## Step 1: Define the variables and their types
The problem involves several variables: ['pansies', 'zucchini vines', 'agave', 'coleus', 'carrots', 'chives', 'verbenas']. These are all non-negative integer variables.

## Step 2: Formulate the objective function
The objective function to maximize is:
\[ 6.08p^2 + 4.2pz + 2.24pa + 2.23pc + 1.51pr + 3.57ph + 7.95pv + 8.13z^2 + 3.68za + 3.03zc + 2.22zr + 6.41zh + 4.29zv + 5.2a^2 + 5.66ac + 3.38ar + 1.02ah + 6.03c^2 + 9.7cr + 9.0ch + 7.72cv + 7.66r^2 + 6.78rh + 9.05rv + 9.27h^2 + 3.66hv + 9.74v^2 + 1.22p + 9.4z + 2.63a + 8.18c + 3.38r + 3.69h + 9.86v \]

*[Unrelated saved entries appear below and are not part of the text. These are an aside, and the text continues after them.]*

(** [line.startswith('#')]. *)
Definition startswith_hash (line : string) : bool := String.prefix "#" line.

(** The test of a line that starts with ['#']:
    [line.rstrip()[1:].split('\t') != columns]. *)
Definition header_mismatch (line : string) : bool :=
  bool_decide (split_tab (slice_from_1 (rstrip line)) ≠ columns).

Section reading.
(** [int(s)] and [float(s)] of Python, [None] when they raise; and the
    constructor [flag.Flag] of [ariba/flag.py]. *)
Variable py_int : string → option Z.
Variable py_float : string → option float.
Variable Flag_of_int : Z → result Flag.
(** [pyfastaq.utils.open_file_read]: the lines of a file, each with its
    end of line. *)
Variable open_file_read : string → result (list string).

(** [d[key]] on the dict of strings of [_line2dict]. *)
Definition getitem (d : gmap string string) (key : string) : result string :=
  match d !! key with
  | Some v => Return v
  | None => Raise (KeyError key)
  end.

(** One round of the loop over [int_columns]: the [KeyError] of a missing
    key is caught and raised again by the [assert]. *)
Definition int_column (d : gmap string string) (key : string)
    : result int_value :=
  v ← getitem d key;
  match py_int v with
  | Some z => Return (Int z)
  | None => if decide (v = ".") then Return IntMissing else Raise AssertionError
  end.

Definition float_column (d : gmap string string) (key : string)
    : result float_value :=
  v ← getitem d key;
  match py_float v with
  | Some x => Return (Float x)
  | None => if decide (v = ".") then Return FloatMissing
            else Raise AssertionError
  end.

Definition _line2dict (line : string) : result record :=
  let fields := split_tab (rstrip line) in
  if bool_decide (length columns < length fields)%nat then Raise IndexError
  else
    let d : gmap string string := list_to_map (zip columns fields) in
    flag_str ← getitem d "flag";
    flag_int ← (match py_int flag_str with
                | Some z => Return z
                | None => Raise ValueError
                end);
    f ← Flag_of_int flag_int;
    reads_v ← int_column d "reads";
    gene_len_v ← int_column d "gene_len";
    assembled_v ← int_column d "assembled";
    gene_start_v ← int_column d "gene_start";
    gene_end_v ← int_column d "gene_end";
    scaff_len_v ← int_column d "scaff_len";
    scaff_start_v ← int_column d "scaff_start";
    scaff_end_v ← int_column d "scaff_end";
    read_depth_v ← int_column d "read_depth";
    pc_ident_v ← float_column d "pc_ident";
    (* the string columns up to [read_depth] are present by now *)
    Return {| gene := d !!! "gene"; flag := f; reads := reads_v;
              cluster := d !!! "cluster"; gene_len := gene_len_v;
              assembled := assembled_v; pc_ident := pc_ident_v;
              var_type := d !!! "var_type"; var_effect := d !!! "var_effect";
              new_aa := d !!! "new_aa"; gene_start := gene_start_v;
              gene_end := gene_end_v; gene_nt := d !!! "gene_nt";
              scaffold := d !!! "scaffold"; scaff_len := scaff_len_v;
              scaff_start := scaff_start_v; scaff_end := scaff_end_v;
              scaff_nt := d !!! "scaff_nt"; read_depth := read_depth_v;
              alt_bases := d !! "alt_bases";
              ref_alt_depth := d !! "ref_alt_depth" |}.

(** The body of the loop over the lines of a report. *)
Definition load_step (d : gmap string (list record)) (line : string)
    : result (gmap string (list record)) :=
  if startswith_hash line then
    if header_mismatch line then
      Raise (Error ("Error parsing the following line." +:+ newline +:+ line))
    else Return d
  else
    r ← _line2dict line;
    let d' := match d !! gene r with
              | None => <[gene r := []]> d
              | Some _ => d
              end in
    Return (alter (λ l, l ++ [r]) (gene r) d').

Definition load_lines (lines : list string) : result (gmap string (list record)) :=
  for_each load_step lines ∅.

Definition _load_file (filename : string) : result (gmap string (list record)) :=
  lines ← open_file_read filename;
  load_lines lines.

(** [_gather_output_rows]: load every file into [self.data], then build
    the rows. *)
Definition _gather_output_rows (self : Summary) : result Summary :=
  d ← for_each (λ acc filename,
                  report ← _load_file filename;
                  Return (<[filename := report]> acc))
               (filenames self) ∅;
  gather_rows_of_data (set_data self d).
End reading.

(** What [_gather_output_rows] puts in the row of [filename] under the
    gene [g]: 0 when the report of the file has no entry for [g], and else the
    summary number of the entry. *)
Definition cell_of (min_id : float)
    (d : gmap string (gmap string (list record))) (filename g : string)
    (c : cell) : Prop :=
  ∃ report, d !! filename = Some report ∧
    match report !! g with
    | None => c = Num 0
    | Some l => ∃ n, _to_summary_number min_id l = Return n ∧ c = Num n
    end.

(** [[f(x) for x in l]], stopping at the first exception. *)
Fixpoint comprehension {A B} (f : A → result B) (l : list A) : result (list B) :=
  match l with
  | [] => Return []
  | x :: l' => y ← f x; ys ← comprehension f l'; Return (y :: ys)
  end.

(** Exactly one of the two cells is the number 0. *)
Definition exactly_one_zero (v1 v2 : cell) : bool :=
  xorb (bool_decide (v1 = Num 0)) (bool_decide (v2 = Num 0)).

(** The number of gene columns (every position but the first) at which
    exactly one of the two rows holds 0. *)
Definition disagreements (scores1 scores2 : list cell) : Z :=
  Z.of_nat (length (filter (λ p, exactly_one_zero p.1 p.2 = true)
                           (zip (tail scores1) (tail scores2)))).

(** Every row has the length of the first one: the shape of a summary
    matrix. *)
Definition rectangular (rows : list (list cell)) : Prop :=
  match rows with
  | [] => True
  | header :: rest => Forall (λ row, length row = length header) rest
  end.

(** A summary object that holds the given rows. *)
Definition summary_of_rows (rows : list (list cell)) : Summary :=
  {| filenames := []; filter_output := true; min_id := 90; outfile := "out.tsv";
     js_candy_prefix := None; data := ∅; rows_out := rows |}.

Definition three_samples : list (list cell) :=
  [ [Str "filename"; Str "g1"; Str "g2"; Str "g3"];
    [Str "a"; Num 4; Num 0; Num 0];
    [Str "b"; Num 0; Num 0; Num 0];
    [Str "c"; Num 1; Num 0; Num 2] ].

(** ** The filter as the spec words it *)

(** The cells of a row after its first one are all 0. *)
Definition all_zero_row (row : list cell) : Prop :=
  Forall (λ c, c = Num 0) (tail row).

Global Instance all_zero_row_dec row : Decision (all_zero_row row).
Proof. unfold all_zero_row. apply _. Defined.

(** Column [j] is 0 in every one of the given sample rows. *)
Definition all_zero_column (samples : list (list cell)) (j : nat) : Prop :=
  Forall (λ row, row !! j = Some (Num 0)) samples.

Global Instance all_zero_column_dec samples j :
  Decision (all_zero_column samples j).
Proof. unfold all_zero_column. apply _. Defined.

(** The filter on the spec's basis: the rows to drop and the gene columns
    to drop are both found on the unfiltered matrix, then both are
    dropped; the header row and the first column always stay. *)
Definition independent_filter (rows : list (list cell)) : list (list cell) :=
  match rows with
  | [] => []
  | header :: samples =>
    let zero_columns :=
      filter (all_zero_column samples) (range 1 (length header)) in
    let kept := filter (λ row, ¬ all_zero_row row) samples in
    without_columns zero_columns <$> (header :: kept)
  end.

(** The matrix of the given gene names and sample rows. *)
Definition summary_matrix (genes : list string) (body : list (string * list Z))
    : list (list cell) :=
  (Str "filename" :: (Str <$> genes))
    :: ((λ p, Str p.1 :: (Num <$> p.2)) <$> body).

(** Every sample has one summary number, not negative, per gene. *)
Definition well_formed (genes : list string) (body : list (string * list Z))
    : Prop :=
  Forall (λ p, length p.2 = length genes ∧ Forall (λ z, 0 ≤ z) p.2) body.

(** A row of the given length whose cells after the first are numbers that
    are not negative. *)
Definition sample_row (n : nat) (row : list cell) : Prop :=
  length row = n ∧ Forall (λ c, ∃ z, c = Num z ∧ 0 ≤ z) (tail row).

(** ** Writing the summary: [_write_tsv], [_write_js_candy_csv], [_write_xls] *)

(** [_write_tsv]: the text written to [outfile]: a ['#'] without end of
    line, then one tab-joined line per row. *)
Definition _write_tsv (self : Summary) : string :=
  foldl (λ out row, out +:+ print_tab row +:+ newline) "#" (rows_out self).

(** The line that [print] writes for the elements [xs] with [sep=','],
    without its end of line. *)
Definition print_comma (xs : list cell) : string :=
  String.concat "," (str <$> xs).

(** [_write_js_candy_csv]: the lines written to the csv file. *)
Definition _write_js_candy_csv (self : Summary) : result (list string) :=
  header ← index (rows_out self) 0;
  Return (foldl (λ out row, out ++ [print_comma row])
                [print_comma (Str "name" :: tail header)]
                (tail (rows_out self))).

(** What [run] leaves in [outfile]: the text of [_write_tsv], or the
    worksheet of [_write_xls] with its title and rows. *)
Inductive written : Type :=
  | Tsv (content : string)
  | Xls (title : string) (rows : list (list cell)).

Definition _write_xls (self : Summary) : written :=
  Xls "ARIBA_summary" (foldl (λ sheet row, sheet ++ [row]) [] (rows_out self)).

(** [s.endswith(suffix)]. *)
Fixpoint endswith (suffix s : string) : bool :=
  match s with
  | EmptyString => String.eqb suffix EmptyString
  | String _ s' => String.eqb s suffix || endswith suffix s'
  end.

Definition dquote : string := String (Ascii.ascii_of_nat 34) "".

(** ** The whole run: [__init__], [_load_fofn], [_check_files_exist], [run] *)

Section running.
Variable py_int : string → option Z.
Variable py_float : string → option float.
Variable Flag_of_int : Z → result Flag.
Variable open_file_read : string → result (list string).
(** [os.path.exists]. *)
Variable path_exists : string → bool.
(** [run] calls a method [_write_js_candy_files] that this file does not
    define. *)
Variable _write_js_candy_files : Summary → result unit.

Definition _load_fofn (fofn : string) : result (list string) :=
  lines ← open_file_read fofn;
  Return (rstrip <$> (lines : list string)).

(** The constructor; an argument left at [None] is [None] here.  The
    attributes [data] and [rows_out] are set later, by
    [_gather_output_rows].  That [extend] also lengthens the list of the
    caller is not modelled. *)
Definition __init__ (outfile' : string) (filenames' : option (list string))
    (fofn : option string) (filter_output' : bool)
    (js_candy_prefix' : option string) (min_id' : float) : result Summary :=
  match filenames', fofn with
  | None, None =>
    Raise (Error
      "Error! Must supply filenames or fofn to Summary(). Cannot continue")
  | _, _ =>
    let names := match filenames' with None => [] | Some names => names end in
    names ← match fofn with
            | None => Return names
            | Some fofn => more ← _load_fofn fofn; Return (names ++ more)
            end;
    Return {| filenames := names; filter_output := filter_output';
              min_id := min_id'; outfile := outfile';
              js_candy_prefix := js_candy_prefix'; data := ∅; rows_out := [] |}
  end.

Definition _check_files_exist (self : Summary) : result unit :=
  for_each (λ _ fname,
              if path_exists fname then Return ()
              else Raise (Error ("File not found: " +:+ dquote +:+ fname
                                 +:+ dquote +:+ ". Cannot continue")))
           (filenames self) ().

(** [run]: the summary object at the end and what was written to
    [outfile]. *)
Definition run (self : Summary) : result (Summary * written) :=
  _ ← _check_files_exist self;
  self ← _gather_output_rows py_int py_float Flag_of_int open_file_read self;
  self ← _filter_output_rows self;
  let out := if endswith ".xls" (outfile self) then _write_xls self
             else Tsv (_write_tsv self) in
  match js_candy_prefix self with
  | None => Return (self, out)
  | Some _ => _ ← _write_js_candy_files self; Return (self, out)
  end.
End running.

(** A summary object with two loaded reports, one of them empty. *)
Definition one_report : Summary :=
  {| filenames := ["s1"; "s2"]; filter_output := true; min_id := 90;
     outfile := "out.tsv"; js_candy_prefix := None;
     data := {[ "s1" := {[ "g" := [report_line "g" clean_flag (Int 500) (Float 99)] ]};
                "s2" := ∅ ]};
     rows_out := [] |}.

(** The records of gene [g] among [recs], in their order; [None] when
    there is none. *)
Definition group_of (recs : list record) (g : string) : option (list record) :=
  let group := filter (λ r, gene r = g) recs in
  if decide (group = []) then None else Some group.

(** The group of a gene after [more] records were appended to what a dict
    held for it [before]. *)
Definition extended (before : option (list record)) (more : list record)
    : option (list record) :=
  match before with
  | Some l => Some (l ++ more)
  | None => if decide (more = []) then None else Some more
  end.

## Step 3: Define the constraints
Constraints include:
- Yield constraints: $p = 10$, $z = 10$, $a = 3$, $c = 1$, $r = 1$, $h = 9$, $v = 11$
- Beauty rating constraints: $5p + 4z + 9a + 5c + 11r + 6h + 10v \leq 232$
- Cost constraints: $6p + 12z + 7a + 3c + 5r + 14h + 2v \leq 168$
- And many more constraints as listed in the problem...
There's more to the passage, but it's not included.